## About this exercise
First find the line with "map embed m = map embed m' -> m = m'." in the entries below, then set down exactly every line through the line with "End Success.", that line included.

## Listed entries
Start of Block
(** ** The tallies of the run *)

Lemma loop_tallies (project_root : path) (disk : FS.fs) (now : Date.datetime)
  (docs : list path) :
  forall v0 t0 v t,
    for_each (main_step project_root disk now) docs (v0, t0) = Ok (v, t) ->
    exists results,
      Forall2 (fun d r => exists v',
                 validate_file project_root disk now init d = Ok (v', r))
              docs results
      /\ total_errors t
         = total_errors t0
           + list_sum (map (fun r => List.length (r_errors r)) results)
      /\ total_warnings t
         = total_warnings t0
           + list_sum (map (fun r => List.length (r_warnings r)) results)
      /\ failed_files t
         = failed_files t0
           ++ map fst (filter (fun dr => negb (success (snd dr)))
                              (combine docs results)).
Proof.
  induction docs as [|d docs IH]; intros v0 t0 v t H; cbn [for_each] in H.
  - injection H as <- <-. exists []; simpl.
    rewrite !Nat.add_0_r, app_nil_r. repeat split; constructor.
  - rewrite main_step_spec in H.
    destruct (validate_file project_root disk now init d) as [[v1 r]|e] eqn:E;
      cbn [bind] in H; [|discriminate].
    apply IH in H; destruct H as (results & F & He & Hw & Hf).
    exists (r :: results); cbn [total_errors total_warnings failed_files] in *.
    split; [constructor; [exists v1; exact E | exact F]|].
    simpl. rewrite He, Hw, Hf.
    split; [lia|]. split; [lia|].
    destruct (success r); simpl; [reflexivity|].
    rewrite <- app_assoc. reflexivity.
Qed.

Lemma failed_le_errors (project_root : path) (disk : FS.fs)
  (now : Date.datetime) :
  forall docs results,
    Forall2 (fun d r => exists v',
               validate_file project_root disk now init d = Ok (v', r))
            docs results ->
    List.length (filter (fun dr : path * result => negb (success (snd dr)))
                        (combine docs results))
    <= list_sum (map (fun r => List.length (r_errors r)) results).
Proof.
  induction 1 as [|d r docs results (v' & E) _ IH]; simpl; [lia|].
  apply validate_file_result in E; destruct E as (_ & _ & S).
  destruct (success r) eqn:Es; simpl; [lia|].
  destruct (r_errors r) as [|e es]; simpl; [|lia].
  assert (X : false = true) by (apply S; reflexivity).
  discriminate X.
Qed.
(** The sort raises nothing but [TypeError], and only on a list that has a
    naive and an aware datetime. *)
Lemma stable_sort_raises (l : list (Dated.datetime * A)) (e : exn) :
  Dated.stable_sort (fun a b => Dated.lt b a) l = Raise e ->
  e = TypeError /\
  exists x y, In x l /\ In y l /\
              Dated.is_aware (fst x) <> Dated.is_aware (fst y).
Proof.
  intros H. split.
  - revert e H. induction l as [|x l IH]; intros e; cbn [Dated.stable_sort];
      [discriminate|].
    destruct (Dated.stable_sort _ l) as [s|e'] eqn:E; cbn [bind].
    + apply insert_raises.
    + intros [= <-]. now apply IH.
  - destruct l as [|x l]; [discriminate H|].
    destruct (forallb (fun kx => Bool.eqb (Dated.is_aware (fst kx))
                                   (Dated.is_aware (fst x))) (x :: l)) eqn:F.
    + rewrite forallb_forall in F.
      destruct (stable_sort_same_kind (Dated.is_aware (fst x)) (x :: l))
        as (s & Hs & _).
      { apply Forall_forall. intros y Hy. apply Bool.eqb_prop. now apply F. }
      congruence.
    + assert (exists y, In y (x :: l) /\
                        Bool.eqb (Dated.is_aware (fst y))
                          (Dated.is_aware (fst x)) = false) as (y & Hy & Hk).
      { clear H. induction (x :: l) as [|z k IHk]; [discriminate F|].
        cbn [forallb] in F. apply andb_false_iff in F.
        destruct F as [F|F]; [exists z; split; [now left|assumption]|].
        destruct (IHk F) as (y & Hy & Hk). exists y. split; [now right|assumption]. }
      exists y, x. split; [assumption|]. split; [now left|].
      intros Heq. rewrite Heq, Bool.eqb_reflx in Hk. discriminate.
Qed.

Lemma insert_nonempty (x : Dated.datetime * A)
    (s s' : list (Dated.datetime * A)) :
  Dated.insert (fun a b => Dated.lt b a) x s = Ok s' -> s' <> [].
Proof.
  destruct s as [|y s]; cbn [Dated.insert]; [now intros [= <-]|].
  destruct (Dated.lt (fst x) (fst y)) as [c|e']; cbn [bind]; [|discriminate].
  destruct c; [|now intros [= <-]].
  destruct (Dated.insert _ x s); cbn [bind]; [|discriminate].
  now intros [= <-].
Qed.

Lemma stable_sort_nonempty (l s : list (Dated.datetime * A)) :
  l <> [] -> Dated.stable_sort (fun a b => Dated.lt b a) l = Ok s -> s <> [].
Proof.
  destruct l as [|x l]; [congruence|]. intros _. cbn [Dated.stable_sort].
  destruct (Dated.stable_sort _ l); cbn [bind]; [|discriminate].
  apply insert_nonempty.
Qed.
End DatedSort.

Section DatedSteps.
Context {V : Type}.

(** The ranks of a data point with a datetime. *)
Let drank (p : Dated.point V) : nat := rank (Dated.source p).
Let dcrank (p : Dated.point V) : nat :=
  status_rank (status_of (Dated.source p)).

Lemma group_step_embed
    (d : list (ConfirmationStatus.t * list (Dated.point V)))
    (p : Dated.point V) :
  group_step (map_values (map embed) d) (embed p)
  = (d' <- Dated.group_step d p ;; Ok (map_values (map embed) d')).
Proof.
  unfold group_step, Dated.group_step.
  change (source (embed p)) with (Dated.source p).
  rewrite confirmation_status_ok. cbn [bind].
  set (s := status_of (Dated.source p)).
  rewrite contains_map_values.
  assert (forall m d0,
             Dict.set ConfirmationStatus.eqb s (map embed m ++ [embed p])
               (map_values (map embed) d0)
             = map_values (map embed)
                 (Dict.set ConfirmationStatus.eqb s (m ++ [p]) d0)) as Hset.
  { intros m d0.
    rewrite <- (set_map_values ConfirmationStatus.eqb (map embed)).
    now rewrite map_app. }
  destruct (Dict.contains ConfirmationStatus.eqb s d).
  - rewrite get_map_values.
    destruct (Dict.get ConfirmationStatus.eqb s d) as [m|e]; cbn [bind];
      [|reflexivity].
    now rewrite Hset.
  - pose proof (set_map_values ConfirmationStatus.eqb (map embed) s [] d)
      as Hnew.
    cbn [map] in Hnew. rewrite Hnew, get_map_values.
    destruct (Dict.get ConfirmationStatus.eqb s _) as [m|e]; cbn [bind];
      [|reflexivity].
    now rewrite Hset.
Qed.

Lemma for_each_embed (l : list (Dated.point V))
    (d : list (ConfirmationStatus.t * list (Dated.point V))) :
  Py.for_each group_step (map embed l) (map_values (map embed) d)
  = (d' <- Py.for_each Dated.group_step l d ;;
     Ok (map_values (map embed) d')).
Proof.
  revert d. induction l as [|p l IH]; intros d; [reflexivity|].
  cbn [map Py.for_each]. rewrite group_step_embed.
  destruct (Dated.group_step d p) as [d1|e]; cbn [bind]; [|reflexivity].
  apply IH.
Qed.

Lemma map_embed_inj (m m' : list (Dated.point V)) :
  map embed m = map embed m' -> m = m'.
Proof.
  intros H. apply (f_equal (map data)) in H.
  rewrite !map_map in H. cbn [embed data] in H. now rewrite !map_id in H.
Qed.
Lemma ApplyDiff_returned c diff w w' :
  ApplyDiff c diff w = (Return None, w') ->
  exists cl hc body resp,
    clients w !! c = Some cl /\ HTTPClient cl = Some hc
    /\ json_Marshal diff = Ok body
    /\ url_Parse (applyURL cl) = None
    /\ http.exchange hc (network w) (applyRequest cl body) = Ok resp
    /\ http.StatusCode resp = 204%Z
    /\ w' = sent w (applyRequest cl body).
Proof.
  intros H. unravel H.
  eexists _, _, _, _. eauto 10 using status_tested.
Qed.

End Success.

(** ** Whole runs of Migrate *)

(** Closes the side conditions on the world a run ends in: its clients,
    its request log and output as lists appended to the initial ones, and
    the prefix and length conditions on those lists. *)
Ltac close_run :=
  first
    [ assumption
    | solve [eexists; reflexivity]
    | solve [simpl; lia]
    | solve [ unfold printed; cbn [network stdout];
              repeat match goal with
                | H : network _ = _ |- _ => rewrite H
                | H : stdout _ = _ |- _ => rewrite H
                | H : ?x = sent _ _ |- _ => subst x
                end;
              simpl; rewrite <- ?app_assoc;
              first [reflexivity | symmetry; apply app_nil_r] ] ].

Section Runs.

Context {RT : Runtime}.
Variables (baseURL baseToken targetURL targetToken : string) (force : bool).
Variable w : World.

Local Abbreviation base := (length (clients w)).
Local Abbreviation target := (S (length (clients w))).
Local Abbreviation w0 := (started w baseURL baseToken targetURL targetToken).
Local Abbreviation baseClient := (directusClient baseURL baseToken).
Local Abbreviation targetClient := (directusClient targetURL targetToken).
Local Abbreviation migrate :=
  (Migrate baseURL baseToken targetURL targetToken force w).

Lemma snapshot_returned snapshot w1 :
  GetSnapshot base w0 = (Return (Ok snapshot), w1) ->
  exists resp result,
    url_Parse (snapshotURL baseClient) = None
    /\ http.exchange http_DefaultClient (network w) (snapshotRequest baseClient)
       = Ok resp
    /\ http.StatusCode resp = 200%Z
    /\ json_Decode (http.Body resp) = Ok result
    /\ map_index result "data" = Some (any_map snapshot)
    /\ w1 = sent w0 (snapshotRequest baseClient).
Proof.
  intros H.
  destruct (GetSnapshot_returned _ _ _ _ H)
    as (cl & hc & resp & result & Hc & Hhc & Hrest).
  rewrite started_base in Hc. injection Hc as <-. injection Hhc as <-.
  now exists resp, result.
Qed.

Lemma diff_returned snapshot w1 diff w2 :
  clients w1 = clients w0 ->
  GetDiff target snapshot force (diffing w1) = (Return (Ok diff), w2) ->
  exists body resp result,
    json_Marshal snapshot = Ok body
    /\ url_Parse (diffURL targetClient force) = None
    /\ http.exchange http_DefaultClient (network w1)
         (diffRequest targetClient force body) = Ok resp
    /\ http.StatusCode resp = 200%Z
    /\ json_Decode (http.Body resp) = Ok result
    /\ map_index result "data" = Some (any_map diff)
    /\ w2 = sent (diffing w1) (diffRequest targetClient force body).
Proof.
  intros Hclients H.
  destruct (GetDiff_returned _ _ _ _ _ _ H)
    as (cl & hc & body & resp & result & Hc & Hhc & Hrest).
  simpl in Hc. rewrite Hclients, started_target in Hc.
  injection Hc as <-. injection Hhc as <-.
  now exists body, resp, result.
Qed.

Lemma apply_returned diff w2 w3 :
  clients w2 = clients w0 ->
  ApplyDiff target diff (applying w2) = (Return None, w3) ->
  exists body resp,
    json_Marshal diff = Ok body
    /\ url_Parse (applyURL targetClient) = None
    /\ http.exchange http_DefaultClient (network w2)
         (applyRequest targetClient body) = Ok resp
    /\ http.StatusCode resp = 204%Z
    /\ w3 = sent (applying w2) (applyRequest targetClient body).
Proof.
  intros Hclients H.
  destruct (ApplyDiff_returned _ _ _ _ H)
    as (cl & hc & body & resp & Hc & Hhc & Hrest).
  simpl in Hc. rewrite Hclients, started_target in Hc.
  injection Hc as <-. injection Hhc as <-.
  now exists body, resp.
Qed.
(* ===== verification/Bytes.v ===== *)
(** * Bytes: byte buffers and the little-endian fields read from them

    A C buffer is the list of its bytes.  [rd n off b] is the value a [memcpy] of
    [n] bytes at [off] puts in an unsigned variable; [wr off bs b] is a [memcpy]
    of the bytes [bs] to [off].  Accesses outside the buffer are excluded by
    the conditions of the source, and by hypotheses of the lemmas. *)
From S2P Require Import Prelude.

Fixpoint le_val (l : list Z) : Z :=
  match l with [] => 0 | c :: r => c + 256 * le_val r end.

Fixpoint le_bytes (n : nat) (v : Z) : list Z :=
  match n with O => [] | S n' => v mod 256 :: le_bytes n' (v / 256) end.

Definition rd (n : nat) (off : Z) (b : list Z) : Z := le_val (take n (drop (Z.to_nat off) b)).
Definition wr (off : Z) (bs b : list Z) : list Z :=
  take (Z.to_nat off) b ++ bs ++ drop (Z.to_nat off + length bs) b.

Lemma wr_nil off b : wr off [] b = b.
Proof. unfold wr. simpl. rewrite Nat.add_0_r. apply take_drop. Qed.

Lemma le_bytes_length n v : length (le_bytes n v) = n.
Proof. revert v. induction n as [|n IH]; intros v; simpl; [done|by rewrite IH]. Qed.

Lemma le_bytes_arr_len n v : arr_len (le_bytes n v) = Z.of_nat n.
Proof. unfold arr_len. by rewrite le_bytes_length. Qed.

Lemma le_val_bytes n v : 0 <= v < 256 ^ Z.of_nat n -> le_val (le_bytes n v) = v.
Proof.
  revert v. induction n as [|n IH]; intros v Hv; [change (256 ^ Z.of_nat 0) with 1 in Hv; simpl; lia|].
  rewrite Nat2Z.inj_succ, Z.pow_succ_r in Hv by lia. simpl.
  rewrite IH by (split; [apply Z.div_pos; lia|apply Z.div_lt_upper_bound; lia]).
  pose proof (Z.div_mod v 256 ltac:(lia)). lia.
Qed.

Lemma wr_length off bs b :
  0 <= off -> off + arr_len bs <= arr_len b -> length (wr off bs b) = length b.
Proof.
  unfold wr, arr_len. intros. rewrite !length_app, length_take, length_drop. lia.
Qed.

(** Two buffers agree on a field if they agree on its bytes. *)
Lemma rd_ext n off b b' :
  0 <= off ->
  (forall i, off <= i < off + Z.of_nat n -> b !! Z.to_nat i = b' !! Z.to_nat i) ->
  rd n off b = rd n off b'.
Proof.
  intros H0 He. unfold rd. f_equal. apply list_eq. intros i.
  destruct (decide (i < n)%nat).
  - rewrite !lookup_take_lt, !lookup_drop by done.
    specialize (He (off + Z.of_nat i) ltac:(lia)).
    by replace (Z.to_nat off + i)%nat with (Z.to_nat (off + Z.of_nat i)) by lia.
  - by rewrite !lookup_take_ge by lia.
Qed.

Lemma lookup_wr_out off bs b i :
  0 <= off -> off + arr_len bs <= arr_len b -> 0 <= i -> i < off \/ off + arr_len bs <= i ->
  wr off bs b !! Z.to_nat i = b !! Z.to_nat i.
Proof.
  unfold wr, arr_len. intros H0 Hl Hi [Hlt|Hge].
  - rewrite lookup_app_l by (rewrite length_take; lia). by rewrite lookup_take_lt by lia.
  - rewrite lookup_app_r by (rewrite length_take; lia).
    rewrite lookup_app_r by (rewrite length_take; lia). rewrite lookup_drop, length_take. f_equal. lia.
Qed.

Lemma rd_wr_out n off off' bs b :
  0 <= off -> 0 <= off' -> off' + arr_len bs <= arr_len b ->
  off + Z.of_nat n <= off' \/ off' + arr_len bs <= off ->
  rd n off (wr off' bs b) = rd n off b.
Proof. intros. apply rd_ext; [done|]. intros i Hi. apply lookup_wr_out; lia. Qed.

Lemma rd_wr n off v b :
  0 <= off -> off + Z.of_nat n <= arr_len b -> 0 <= v < 256 ^ Z.of_nat n ->
  rd n off (wr off (le_bytes n v) b) = v.
Proof.
  unfold arr_len. intros H0 Hl Hv. unfold rd, wr.
  rewrite drop_app_length' by (rewrite length_take; lia).
  rewrite take_app_length' by (rewrite le_bytes_length; done). by apply le_val_bytes.
Qed.

(** Writing back what was there undoes an overwrite. *)
Lemma wr_wr off bs bs' b :
  0 <= off -> length bs = length bs' -> off + arr_len bs <= arr_len b ->
  wr off bs' (wr off bs b) = wr off bs' b.
Proof.
  unfold wr, arr_len. intros H0 He Hl. rewrite take_app_length' by (rewrite length_take; lia).
  f_equal. f_equal. rewrite <- He, app_assoc.
  rewrite drop_app_length' by (rewrite length_app, length_take; lia). done.
Qed.

Definition byte (c : Z) : Prop := 0 <= c < 256.

Lemma le_bytes_val l : Forall byte l -> le_bytes (length l) (le_val l) = l.
Proof.
  induction 1 as [|c l Hc _ IH]; [done|]. cbn [length le_val le_bytes]. unfold byte in Hc.
  rewrite (Z.mul_comm 256), Z.mod_add, Z.div_add, Z.mod_small, Z.div_small by lia. by rewrite Z.add_0_l, IH.
Qed.

Lemma le_val_range l : Forall (fun c => 0 <= c < 256) l -> 0 <= le_val l < 256 ^ arr_len l.
Proof.
  induction 1 as [|c l Hc _ IH]; [done|]. unfold arr_len in *. simpl length.
  rewrite Nat2Z.inj_succ, Z.pow_succ_r by lia. simpl. lia.
Qed.

Lemma rd_range n off b :
  Forall (fun c => 0 <= c < 256) b -> 0 <= rd n off b < 256 ^ Z.of_nat n.
Proof.
  intros Hb. unfold rd. set (l := take n _).
  assert (Forall (fun c => 0 <= c < 256) l) as Hl by by apply Forall_take, Forall_drop.
  pose proof (le_val_range l Hl). assert (arr_len l <= Z.of_nat n)
    by (unfold arr_len, l; rewrite length_take; lia).
  pose proof (Z.pow_le_mono_r 256 (arr_len l) (Z.of_nat n) ltac:(lia) ltac:(lia)). lia.
Qed.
End of Block
## Exercise solution
  map embed m = map embed m' -> m = m'.
Proof.
  intros H. apply (f_equal (map data)) in H.
  rewrite !map_map in H. cbn [embed data] in H. now rewrite !map_id in H.
Qed.
Lemma ApplyDiff_returned c diff w w' :
  ApplyDiff c diff w = (Return None, w') ->
  exists cl hc body resp,
    clients w !! c = Some cl /\ HTTPClient cl = Some hc
    /\ json_Marshal diff = Ok body
    /\ url_Parse (applyURL cl) = None
    /\ http.exchange hc (network w) (applyRequest cl body) = Ok resp
    /\ http.StatusCode resp = 204%Z
    /\ w' = sent w (applyRequest cl body).
Proof.
  intros H. unravel H.
  eexists _, _, _, _. eauto 10 using status_tested.
Qed.

End Success.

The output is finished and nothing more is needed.